Apesar dos 40 anos de vigência da CEDAW, continuamos a assistir a um cenário de enorme desigualdade, sendo o crime e a violência as suas mais gravosas manifestações[1]. O United Nations Office on Drugs and Crime (UNODC) identifica várias formas de violência que afetam desproporcionadamente as mulheres em todo o mundo, como casamento forçado, assédio sexual, mutilação genital feminina, tráfico de seres humanos, violação e violência doméstica[2].
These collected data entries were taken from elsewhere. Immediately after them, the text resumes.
(* ===== verification/Window.v ===== *)
(** * Window: the rolling window both windowed breakers keep

    [src/internal/circuit/slow.go] ([record], [share]) and [ratio.go]
    ([roll], [history]) keep the same ring: forty buckets of 250 ms, an
    offset and the start of the newest bucket.  The ring is modelled once,
    over an arbitrary bucket type, and both files instantiate it.

    The abstract specification is a log of events stamped with the ring's
    ticks: [repr] says every bucket holds exactly its tick's events, and a
    live read returns the buckets of the last forty ticks, oldest first. *)
From Stdlib Require Import ZArith Lia.
From stdpp Require Import base list numbers.
From S2P Require Import Prelude.
Import GoInt GoTime.

Local Open Scope Z_scope.

(** Replace every [a mod n] of the goal and context by its quotient equation. *)
Ltac nat_mods :=
  repeat match goal with
  | |- context [(?a mod ?n)%nat] =>
      let q := fresh "q" in let r := fresh "r" in
      pose proof (Nat.div_mod_eq a n);
      pose proof (Nat.mod_upper_bound a n ltac:(lia));
      set (r := (a mod n)%nat) in *; set (q := (a / n)%nat) in *; clearbody q r
  | H : context [(?a mod ?n)%nat] |- _ =>
      let q := fresh "q" in let r := fresh "r" in
      pose proof (Nat.div_mod_eq a n);
      pose proof (Nat.mod_upper_bound a n ltac:(lia));
      set (r := (a mod n)%nat) in *; set (q := (a / n)%nat) in *; clearbody q r
  end.

Definition nbuckets : nat := 40.
Definition bucketSpan : Z := 250 * millisecond.

Record ring (B : Type) := mkRing {
  buckets : list B;
  offset : nat;
  lastWrite : Z
}.
Arguments mkRing {B}.
Arguments buckets {B}.
Arguments offset {B}.
Arguments lastWrite {B}.

Section Ring.
Context {B : Type} (empty : B).

Definition new_ring (now : Z) : ring B := mkRing (replicate nbuckets empty) 0 now.

(** [for i := 1; i <= span; i++ { buckets[(offset+i)%n] = empty }] *)
Definition clear (bs : list B) (off span : nat) : list B :=
  foldl (fun bs i => <[(off + i) mod nbuckets := empty]> bs)%nat bs (seq 1 span).

(** Advance the ring to [now]. *)
Definition roll (now : Z) (r : ring B) : ring B :=
  let elapsed := sub now (lastWrite r) in
  if decide (elapsed <= 0) then r
  else
    let span := Z.quot elapsed bucketSpan in
    let span := if decide (span > Z.of_nat nbuckets) then Z.of_nat nbuckets else span in
    mkRing (clear (buckets r) (offset r) (Z.to_nat span))
           ((offset r + Z.to_nat span) mod nbuckets)
           (add (lastWrite r) (span * bucketSpan)).

(** The current bucket is updated in place. *)
Definition bump (f : B -> B) (r : ring B) : ring B :=
  mkRing (alter f (offset r) (buckets r)) (offset r) (lastWrite r).

(** The live buckets of a read at [now], oldest first. *)
Definition live (now : Z) (r : ring B) : list B :=
  let span := Z.quot (sub now (lastWrite r)) bucketSpan in
  let span := if decide (span < 0) then 0 else span in
  let diff := Z.of_nat nbuckets - span in
  if decide (diff <= 0) then []
  else
    let start := ((offset r + Z.to_nat span + 1) mod nbuckets)%nat in
    (fun i => default empty (buckets r !! ((start + i) mod nbuckets)%nat))
      <$> seq 0 (Z.to_nat diff).

(** ** The specification: a log of events stamped with ticks *)
Context {E : Type} (apply : E -> B -> B).

Definition bucket_of (log : list (Z * E)) (k : Z) : B :=
  foldr (fun te b => if decide (te.1 = k) then apply te.2 b else b) empty log.

Definition slot (off j : nat) : nat := ((off + nbuckets - j) mod nbuckets)%nat.

(** The ring whose newest bucket is tick [T], counted from [base]. *)
Record repr (base : Z) (r : ring B) (T : Z) (log : list (Z * E)) : Prop := {
  rp_length : length (buckets r) = nbuckets;
  rp_offset : (offset r < nbuckets)%nat;
  rp_write : lastWrite r = base + T * bucketSpan;
  rp_past : Forall (fun te => te.1 <= T) log;
  rp_bucket : forall j, (j < nbuckets)%nat ->
    buckets r !! slot (offset r) j = Some (bucket_of log (T - Z.of_nat j))
}.

Definition tick (base now : Z) : Z := (now - base) / bucketSpan.

(** *** Lemmas *)
Lemma clear_length (bs : list B) (off span : nat) :
  length (clear bs off span) = length bs.
Proof.
  unfold clear. induction span as [|span IH]; [done|].
  rewrite seq_S, foldl_app. simpl. by rewrite length_insert.
Qed.

Lemma clear_snoc (bs : list B) (off span : nat) :
  clear bs off (S span) = <[((off + S span) mod nbuckets)%nat := empty]> (clear bs off span).
Proof. unfold clear. by rewrite seq_S, foldl_app. Qed.

Lemma clear_hit (bs : list B) (off span i : nat) :
  length bs = nbuckets -> (1 <= i <= span)%nat ->
  clear bs off span !! ((off + i) mod nbuckets)%nat = Some empty.
Proof.
  intros Hlen. induction span as [|span IH]; intros Hi; [lia|]. rewrite clear_snoc.
  destruct (decide ((off + S span) mod nbuckets = (off + i) mod nbuckets)%nat) as [->|Hne].
  - apply list_lookup_insert_eq. rewrite clear_length, Hlen. by apply Nat.mod_upper_bound.
  - rewrite list_lookup_insert_ne by done. apply IH.
    assert (i <> S span) by (by intros ->). lia.
Qed.

Lemma clear_miss (bs : list B) (off span k : nat) :
  (forall i, (1 <= i <= span)%nat -> ((off + i) mod nbuckets)%nat <> k) ->
  clear bs off span !! k = bs !! k.
Proof.
  induction span as [|span IH]; intros Hi; [done|]. rewrite clear_snoc.
  rewrite list_lookup_insert_ne by (apply Hi; lia). apply IH. intros. apply Hi. lia.
Qed.

Lemma slot_lt (off j : nat) : (slot off j < nbuckets)%nat.
Proof. by apply Nat.mod_upper_bound. Qed.

(** Moving the cursor by [s] slots renames slot [j] to [j - s]; the slots it
    passes are the cleared ones. *)
Lemma slot_moved_new (off s j : nat) :
  (off < nbuckets)%nat -> (s <= nbuckets)%nat -> (j < s)%nat -> (j < nbuckets)%nat ->
  slot ((off + s) mod nbuckets) j = ((off + (s - j)) mod nbuckets)%nat.
Proof. unfold slot, nbuckets. intros. nat_mods; lia. Qed.

Lemma slot_moved_old (off s j : nat) :
  (off < nbuckets)%nat -> (s <= j)%nat -> (j < nbuckets)%nat ->
  slot ((off + s) mod nbuckets) j = slot off (j - s).
Proof. unfold slot, nbuckets. intros. nat_mods; lia. Qed.

Lemma slot_not_cleared (off s j i : nat) :
  (off < nbuckets)%nat -> (s <= j)%nat -> (j < nbuckets)%nat -> (1 <= i <= s)%nat ->
  ((off + i) mod nbuckets)%nat <> slot off (j - s).
Proof. unfold slot, nbuckets. intros. nat_mods; lia. Qed.

Lemma slot_inj (off i j : nat) :
  (off < nbuckets)%nat -> (i < nbuckets)%nat -> (j < nbuckets)%nat ->
  slot off i = slot off j -> i = j.
Proof. unfold slot, nbuckets. intros. nat_mods; lia. Qed.

Lemma slot_zero (off : nat) : (off < nbuckets)%nat -> slot off 0 = off.
Proof. unfold slot, nbuckets. intros. nat_mods; lia. Qed.

Lemma slot_read (off s i : nat) :
  (off < nbuckets)%nat -> (s + i < nbuckets)%nat ->
  (((off + s + 1) mod nbuckets + i) mod nbuckets)%nat = slot off (nbuckets - 1 - s - i).
Proof. unfold slot, nbuckets. intros. nat_mods; lia. Qed.

Lemma bucket_of_cons (log : list (Z * E)) (t k : Z) (e : E) :
  bucket_of ((t, e) :: log) k
  = if decide (t = k) then apply e (bucket_of log k) else bucket_of log k.
Proof. done. Qed.

Lemma bucket_of_future (log : list (Z * E)) (T k : Z) :
  Forall (fun te => te.1 <= T) log -> T < k -> bucket_of log k = empty.
Proof.
  intros Hall Hk. induction Hall as [|te log Hte _ IH]; [done|].
  simpl. rewrite decide_False by lia. done.
Qed.

Lemma span_nonneg : 0 < bucketSpan.
Proof. done. Qed.

Lemma new_ring_repr (now : Z) : repr now (new_ring now) 0 [].
Proof.
  split; cbn [new_ring buckets offset lastWrite];
    [apply length_replicate|unfold nbuckets; lia|lia|constructor|].
  intros j Hj. apply lookup_replicate_2, slot_lt.
Qed.

(** Exact elapsed time inside the window: the saturating difference is the
    true one and truncation is the floor. *)
Lemma elapsed_ticks (base T now : Z) :
  base + T * bucketSpan <= now -> now - (base + T * bucketSpan) <= max_int64 ->
  Z.quot (sub now (base + T * bucketSpan)) bucketSpan = tick base now - T /\
  0 <= tick base now - T.
Proof.
  intros Hle Hmax. rewrite sub_exact by (unfold in_int64, min_int64; lia).
  unfold tick. rewrite Z.quot_div_nonneg by (done || lia).
  replace (now - (base + T * bucketSpan)) with (now - base + (- T) * bucketSpan) by lia.
  rewrite Z.div_add by done. split; [lia|].
  assert (T <= (now - base) / bucketSpan); [|lia].
  apply Z.div_le_lower_bound; [done|lia].
Qed.

Lemma roll_repr (base now T : Z) (r : ring B) (log : list (Z * E)) :
  repr base r T log -> lastWrite r <= now -> now - lastWrite r <= max_int64 ->
  tick base now - T <= Z.of_nat nbuckets ->
  repr base (roll now r) (tick base now) log.
Proof.
  intros [Hlen Hoff Hw Hpast Hb] Hle Hmax Hgap. rewrite Hw in Hle, Hmax.
  destruct (elapsed_ticks base T now Hle Hmax) as [Hq Hpos].
  unfold roll. rewrite Hw. set (s := tick base now - T) in *.
  assert (sub now (base + T * bucketSpan) = now - (base + T * bucketSpan)) as Hs
    by (apply sub_exact; unfold in_int64, min_int64; lia).
  case_decide as He.
  - assert (tick base now = T) as ->; [|by split].
    unfold tick. replace (now - base) with (T * bucketSpan) by lia.
    by rewrite Z.div_mul.
  - rewrite Hq, decide_False by lia.
    assert (Z.to_nat s <= nbuckets)%nat as Hsn by lia.
    split; cbn [buckets offset lastWrite].
    + by rewrite clear_length.
    + by apply Nat.mod_upper_bound.
    + unfold add. lia.
    + eapply Forall_impl; [|exact Hpast]. simpl. lia.
    + intros j Hj. destruct (decide (j < Z.to_nat s)%nat) as [Hnew|Hold].
      * rewrite slot_moved_new by done. rewrite clear_hit by (done || lia).
        rewrite (bucket_of_future log T) by (done || lia). done.
      * rewrite slot_moved_old by (done || lia).
        rewrite clear_miss by (intros; apply slot_not_cleared; (done || lia)).
        rewrite Hb by lia. do 2 f_equal. lia.
Qed.

Lemma bump_repr (base T : Z) (r : ring B) (log : list (Z * E)) (e : E) :
  repr base r T log -> repr base (bump (apply e) r) T ((T, e) :: log).
Proof.
  intros [Hlen Hoff Hw Hpast Hb]. split; cbn [bump buckets offset lastWrite].
  - by rewrite length_alter.
  - done.
  - done.
  - constructor; [simpl; lia|done].
  - intros j Hj. destruct (decide (j = 0%nat)) as [->|Hj0].
    + pose proof (Hb 0%nat Hj) as H0. rewrite slot_zero in H0 |- * by done.
      rewrite list_lookup_alter_eq, H0, bucket_of_cons. cbn [fmap option_fmap option_map].
      by rewrite decide_True by lia.
    + rewrite list_lookup_alter_ne.
      * rewrite Hb by done. rewrite bucket_of_cons. by rewrite decide_False by lia.
      * rewrite <- (slot_zero (offset r) Hoff) at 1. intros Heq.
        apply slot_inj in Heq; (done || lia).
Qed.

(** A read returns the buckets of the ticks from [tick now - 39] to the
    newest written one, oldest first. *)
Definition window_ticks (now_tick T : Z) : list Z :=
  seqZ (now_tick - Z.of_nat nbuckets + 1) (T + Z.of_nat nbuckets - now_tick).

Lemma live_repr (base now T : Z) (r : ring B) (log : list (Z * E)) :
  repr base r T log -> lastWrite r <= now -> now - lastWrite r <= max_int64 ->
  live now r = bucket_of log <$> window_ticks (tick base now) T.
Proof.
  intros [Hlen Hoff Hw Hpast Hb] Hle Hmax. rewrite Hw in Hle, Hmax.
  destruct (elapsed_ticks base T now Hle Hmax) as [Hq Hpos].
  unfold live, window_ticks. rewrite Hw, Hq, (decide_False (P := tick base now - T < 0)) by lia.
  case_decide as Hd.
  - rewrite seqZ_nil by lia. done.
  - unfold seqZ. rewrite <- list_fmap_compose.
    replace (Z.to_nat (T + Z.of_nat nbuckets - tick base now))
      with (Z.to_nat (Z.of_nat nbuckets - (tick base now - T))) by lia.
    apply list_fmap_ext. intros k i Hi. apply lookup_seq in Hi as [-> Hi].
    unfold compose. rewrite Nat.add_0_l, slot_read by (done || lia).
    rewrite Hb by (unfold nbuckets in *; lia). simpl. f_equal.
    unfold nbuckets in *. lia.
Qed.

(** *** The stale cursor

    [roll] advances the start of the newest bucket by at most the forty
    buckets it clears: after a longer idle gap the cursor is left behind,
    and a read at the same instant finds the whole window expired. *)
Lemma roll_behind (now : Z) (r : ring B) :
  let window := Z.of_nat nbuckets * bucketSpan in
  window <= now - lastWrite r ->
  lastWrite (roll now r) = lastWrite r + window.
Proof.
  intros window Hgap. unfold roll.
  assert (window <= sub now (lastWrite r)) as Hs by (by apply sub_ge).
  rewrite decide_False by (unfold window, bucketSpan, nbuckets, millisecond in *; lia).
  assert (Z.of_nat nbuckets <= Z.quot (sub now (lastWrite r)) bucketSpan).
  { rewrite Z.quot_div_nonneg by (done || (unfold window, bucketSpan, nbuckets, millisecond in *; lia)).
    apply Z.div_le_lower_bound; [done|]. unfold window in Hs. lia. }
  simpl. unfold add, window. case_decide; [done|].
  replace (Z.quot (sub now (lastWrite r)) bucketSpan) with (Z.of_nat nbuckets) by lia. done.
Qed.

Lemma live_behind (now : Z) (r : ring B) :
  Z.of_nat nbuckets * bucketSpan <= now - lastWrite r -> live now r = [].
Proof.
  intros Hgap. unfold live.
  pose proof (sub_ge now (lastWrite r) (Z.of_nat nbuckets * bucketSpan) ltac:(done) Hgap) as Hs.
  assert (Z.of_nat nbuckets <= Z.quot (sub now (lastWrite r)) bucketSpan).
  { rewrite Z.quot_div_nonneg by (done || (unfold bucketSpan, nbuckets, millisecond in *; lia)).
    apply Z.div_le_lower_bound; [done|]. lia. }
  rewrite (decide_False (P := _ < 0)) by lia. by rewrite decide_True by lia.
Qed.
End Ring.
A Associação Portuguesa de Apoio à Vítima (APAV) celebra este ano 30 anos de apoio às vítimas de crime. Esta longa experiência na defesa dos direitos das vítimas e na luta contra a criminalidade tem permitido confirmar o impacto provocado pela violência baseada no género.
Por dia, e em média, os Gabinetes de Apoio à Vítima (GAV) prestam apoio a 23 mulheres vítimas de crime e violência, um número quase 6 vezes superior àquele representado pelos homens. Só no ano de 2019, a APAV registou um total de 11 676 vítimas de crime apoiadas, das quais cerca de 80% eram mulheres[3].
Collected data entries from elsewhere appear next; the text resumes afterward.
Lemma sum_seqZ_indicator (a n t : Z) :
  foldr Z.add 0 ((fun k => if decide (t = k) then 1 else 0) <$> seqZ a n)
  = if decide (a <= t < a + n) then 1 else 0.
Proof.
  destruct (Z_le_gt_dec n 0) as [Hn|Hn].
  { rewrite seqZ_nil by lia. simpl. case_decide; lia. }
  remember (Z.to_nat n) as len eqn:E. revert a n Hn E.
  induction len as [|len IH]; intros a n Hn E; [lia|].
  rewrite seqZ_cons by lia. rewrite fmap_cons. cbn [foldr].
  destruct (decide (Z.pred n <= 0)).
  - rewrite seqZ_nil by lia. simpl. repeat case_decide; lia.
  - rewrite IH by lia. repeat case_decide; lia.
Qed.

Lemma sum_seqZ_indicator_and (a n t : Z) (Q : Prop) `{!Decision Q} :
  foldr Z.add 0 ((fun k => if decide (t = k /\ Q) then 1 else 0) <$> seqZ a n)
  = if decide (a <= t < a + n /\ Q) then 1 else 0.
Proof.
  destruct (decide Q) as [HQ|HQ].
  - rewrite (list_fmap_ext _ (fun k => if decide (t = k) then 1 else 0))
      by (intros; apply decide_ext; tauto).
    rewrite sum_seqZ_indicator. apply decide_ext. tauto.
  - rewrite decide_False by tauto.
    rewrite (list_fmap_ext _ (fun _ => 0)) by (intros; by rewrite decide_False by tauto).
    apply sum_zero.
Qed.

Lemma sum_fmap_add (g h : Z -> Z) (l : list Z) :
  foldr Z.add 0 ((fun k => g k + h k) <$> l)
  = foldr Z.add 0 (g <$> l) + foldr Z.add 0 (h <$> l).
Proof. induction l as [|x l IH]; [done|]. rewrite !fmap_cons. cbn [foldr]. rewrite IH. lia. Qed.

Lemma sum_buckets (log : list (Z * bool)) (now_tick T : Z) :
  T <= now_tick -> Forall (fun te => te.1 <= T) log ->
  foldr Z.add 0 (f <$> (bucket log <$> window_ticks now_tick T))
  = Z.of_nat (length (filter (fun te => in_window now_tick te /\ P te) log)).
Proof.
  intros HT Hpast. rewrite <- list_fmap_compose. induction Hpast as [|[t e] log Ht _ IH].
  - rewrite (list_fmap_ext _ (fun _ => 0)) by (intros; apply f_empty). apply sum_zero.
  - assert (foldr Z.add 0 (f ∘ bucket ((t, e) :: log) <$> window_ticks now_tick T)
      = foldr Z.add 0 (f ∘ bucket log <$> window_ticks now_tick T)
        + (if decide (in_window now_tick (t, e) /\ P (t, e)) then 1 else 0)) as ->.
    { rewrite (list_fmap_ext _ (fun k => f (bucket log k)
        + (if decide (t = k /\ P (t, e)) then 1 else 0)))
        by (intros; apply f_bucket_cons).
      rewrite sum_fmap_add. f_equal. unfold window_ticks. rewrite sum_seqZ_indicator_and.
      apply decide_ext. unfold in_window; simpl in *.
      split; (intros [? ?]; split; [lia|done]). }
    rewrite IH. rewrite filter_cons. case_decide; simpl; lia.
Qed.
End Count.

Lemma share_log (base now T : Z) (st : slowState) (log : list (Z * bool)) :
  repr no_completions complete base (window st) T log ->
  lastWrite (window st) <= now -> now - lastWrite (window st) <= max_int64 ->
  share now st = (completions (tick base now) log, slow_completions (tick base now) log).
Proof.
  intros Hr Hle Hmax. unfold share. rewrite foldl_counts.
  rewrite (live_repr _ _ base now T _ log Hr Hle Hmax).
  assert (T <= tick base now) as HT.
  { rewrite (rp_write _ _ _ _ _ _ Hr) in Hle, Hmax.
    pose proof (elapsed_ticks base T now Hle Hmax). lia. }
  pose proof (rp_past _ _ _ _ _ _ Hr) as Hpast.
  rewrite (sum_buckets total (fun _ => True)) 
    by (first [done | intros; simpl; repeat case_decide; (done || lia)]).
  rewrite (sum_buckets slow (fun te => te.2 = true))
    by (first [done | intros ? [] ?; simpl; repeat case_decide; (done || lia)]).
  unfold completions, slow_completions. rewrite !Z.add_0_l. f_equal.
  do 2 f_equal. apply list_filter_iff. naive_solver.
Qed.
End SlowFacts.

Module SlowProps.
Import Slow SlowFacts.

Definition window_span : Z := Z.of_nat nbuckets * bucketSpan.

(** Whether an outcome is evidence of slowness. *)
Definition slow_evidence (o : Outcome) : bool :=
  bool_decide (o = OutcomeSlow \/ o = OutcomeServerFault).

(** The slow-call trip rule, against the log of completions.  While the
    ring is not left more than its ten-second span behind, it represents the
    log of reported completions exactly; a report on a closed breaker
    appends its completion and opens the breaker exactly when the last forty
    ticks hold at least ten completions whose slow share reaches the ratio,
    and a gateway cut changes nothing. *)
Theorem slow_trip_rule (ratio : Q) (base now clock T : Z) (gr : option probeGrant)
    (o : Outcome) (st : slowState) (log : list (Z * bool)) :
  name (mach st) = StateClosed ->
  repr no_completions complete base (window st) T log ->
  lastWrite (window st) <= now -> now - lastWrite (window st) <= max_int64 ->
  tick base now - T <= Z.of_nat nbuckets ->
  let st' := (report_state ratio now clock gr o st).1 in
  (o = OutcomeGatewayTerminated -> st' = st) /\
  (o <> OutcomeGatewayTerminated ->
     let k := tick base now in
     let log' := (k, slow_evidence o) :: log in
     repr no_completions complete base (window st') k log' /\
     (name (mach st') = StateOpen <->
        10 <= completions k log' /\
        (ratio <= fdiv (fof_int (slow_completions k log')) (fof_int (completions k log')))%Q) /\
     (name (mach st') = StateOpen \/ name (mach st') = StateClosed)).
Proof.
  intros Hc Hr Hle Hmax Hgap st'. unfold st', report_state. rewrite Hc.
  split; [by intros ->|]. intros Ho. cbv zeta. set (k := tick base now).
  set (log' := (k, slow_evidence o) :: log).
  pose proof (roll_repr _ _ base now T _ log Hr Hle Hmax Hgap) as Hroll.
  pose proof (bump_repr _ _ base k _ log (slow_evidence o) Hroll) as Hb.
  fold log' in Hb. set (st1 := record now (slow_evidence o) st).
  assert (share now st1 = (completions k log', slow_completions k log')) as Hs.
  { apply (share_log base now k); [exact Hb| |];
      pose proof (rp_write _ _ _ _ _ _ Hb) as Hw; simpl in Hw |- *; rewrite Hw;
      unfold k, tick; pose proof (Z.mod_pos_bound (now - base) bucketSpan ltac:(done));
      pose proof (Z.div_mod (now - base) bucketSpan ltac:(done));
      unfold bucketSpan, millisecond, max_int64 in *; lia. }
  assert (opens ratio (share now st1) = true <->
    10 <= completions k log' /\
    (ratio <= fdiv (fof_int (slow_completions k log')) (fof_int (completions k log')))%Q) as Hopen.
  { rewrite Hs. unfold opens, slowMinSamples; cbn [fst snd].
    case_decide; rewrite ?Qle_bool_iff; intuition (lia || done). }
  unfold slow_evidence in st1, Hopen. fold st1.
  assert (name (mach st1) = StateClosed) as Hc1 by done.
  destruct o; try done; fold st1; destruct (opens ratio (share now st1)) eqn:E;
    unfold enter; simpl; rewrite ?Hc; simpl; (split; [exact Hb|]);
    (split; [|auto]); rewrite <- Hopen; split; done.
Qed.

Lemma blind_step (ratio : Q) (now : Z) (o : Outcome) (st : slowState) :
  name (mach st) = StateClosed -> 2 * window_span <= now - lastWrite (window st) ->
  let st' := (report_state ratio now now None o st).1 in
  name (mach st') = StateClosed /\
  (lastWrite (window st') = lastWrite (window st) \/
   lastWrite (window st') = lastWrite (window st) + window_span).
Proof.
  intros Hc Hgap st'. unfold st', report_state. rewrite Hc.
  set (e := bool_decide _). set (st1 := record now e st).
  assert (lastWrite (window st1) = lastWrite (window st) + window_span) as Hw.
  { apply (roll_behind no_completions now (window st)).
    unfold window_span, bucketSpan, nbuckets, millisecond in *. lia. }
  assert (opens ratio (share now st1) = false) as E.
  { unfold share. rewrite live_behind; [done|]. rewrite Hw. unfold window_span in *. lia. }
  destruct o; fold st1; rewrite ?E; auto.
Qed.

(** The window is blind after an idle gap (the behaviour contradicts
    the contract that the breaker opens on the slow share of the window).
    The ring's cursor advances at most ten seconds per report, so on a
    closed breaker whose window was last written more than [n + 1] windows
    ago, none of the next [n] reports can open it - not even if all of them
    are server faults at the present instant. *)
Theorem slow_idle_blind (ratio : Q) (now : Z) (os : list Outcome) (st : slowState) :
  name (mach st) = StateClosed ->
  (Z.of_nat (length os) + 1) * window_span <= now - lastWrite (window st) ->
  name (mach (report_all ratio now os st)) = StateClosed.
Proof.
  revert st. induction os as [|o os IH]; intros st Hc Hgap; [done|].
  simpl length in Hgap. unfold report_all; simpl.
  destruct (blind_step ratio now o st Hc) as [Hc' Hw];
    [unfold window_span, bucketSpan, nbuckets, millisecond in *; lia|].
  apply IH; [done|].
  destruct Hw as [-> | ->]; unfold window_span, bucketSpan, nbuckets, millisecond in *; lia.
Qed.

Definition closed_at (t : Z) : slowState :=
  mkSlowState (mkMachine "a" StateClosed 0 None) (new_ring no_completions t).

(** An hour of silence, then three hundred server faults at once. *)
Lemma slow_idle_blind_witness :
  name (mach (report_all (1 # 2) (3600 * second) (replicate 300 OutcomeServerFault)
                (closed_at 0))) = StateClosed.
Proof.
  apply (slow_idle_blind (1 # 2) (3600 * second) (replicate 300 OutcomeServerFault)
           (closed_at 0)); [reflexivity|].
  rewrite length_replicate. vm_compute. discriminate.
Defined.

(** Ten faults at one instant in a fresh window do open it. *)
Lemma slow_trip_rule_witness :
  name (mach (report_all (1 # 2) second (replicate 10 OutcomeServerFault)
                (closed_at second))) = StateOpen /\
  (report_state (1 # 2) second second None OutcomeGatewayTerminated (closed_at second)).1
  = closed_at second.
Proof.
  split; [vm_compute; reflexivity|].
  destruct (slow_trip_rule (1 # 2) second second second 0 None OutcomeGatewayTerminated
              (closed_at second) []) as [H _];
    [reflexivity|apply new_ring_repr|simpl; lia|simpl; vm_compute; discriminate
    |vm_compute; discriminate|].
  by apply H.
Defined.
End SlowProps.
Focando-nos somente na violência doméstica (que representa 79% dos processos de apoio levados a cabo pela APAV[4]), podemos concluir que esta vitimiza 6 vezes mais as mulheres do que os homens[5]. A este crime acresce o de violação, no qual cerca de 92% das vítimas são do sexo feminino[6]. Em ambos os casos os agressores são maioritariamente do sexo masculino[7].
Para erradicar a violência com base no género é preciso reconhecer que a mesma parte da desigualdade entre homens e mulheres. O modelo ecológico[8] ensina-nos que esta violência radica no complexo de atitudes pessoais do agressor, atitudes sociais – como as diferenças de poder económico e político que se verificam entre os dois géneros -, atitudes comunitárias – que aceitam a violência como forma de resolver conflitos e alastram noções de masculinidade ligadas ao domínio do comportamento feminino – e ainda atitudes relacionais – como o tradicional papel do chefe de família em controlo das decisões familiares.
A APAV orgulha-se do apoio prestado às vítimas de crime e continuará sempre disponível para ajudar quem mais precisa, atuando no terreno com as vítimas, mas também junto dos decisores políticos e da sociedade em geral, pois só uma atuação concertada e com a força de todos e todas permitirá travar o flagelo do crime e da violência. Só o trabalho em conjunto nos levará à verdadeira igualdade entre homens e mulheres, cumprindo os desígnios há muito assumidos.
Patrícia Rodrigues
Técnica de Projeto
Jurista nos serviços da sede da APAV
[1] Instituto Europeu da Igualdade de Género, “What is gender-based violence?” (s/d) https://eige.europa.eu/gender-based-violence/what-is-gender-based-violence [2] UNODC, “Topic one - Ending violence against women” (s/d) https://www.unodc.org/e4j/en/crime-prevention-criminal-justice/module-10/key-issues/1--ending-violence-against-women.html [3] Estatísticas APAV, Relatório Anual 2019 (2020) https://apav.pt/apav_v3/index.php/pt/estatisticas-apav [4] Ibid.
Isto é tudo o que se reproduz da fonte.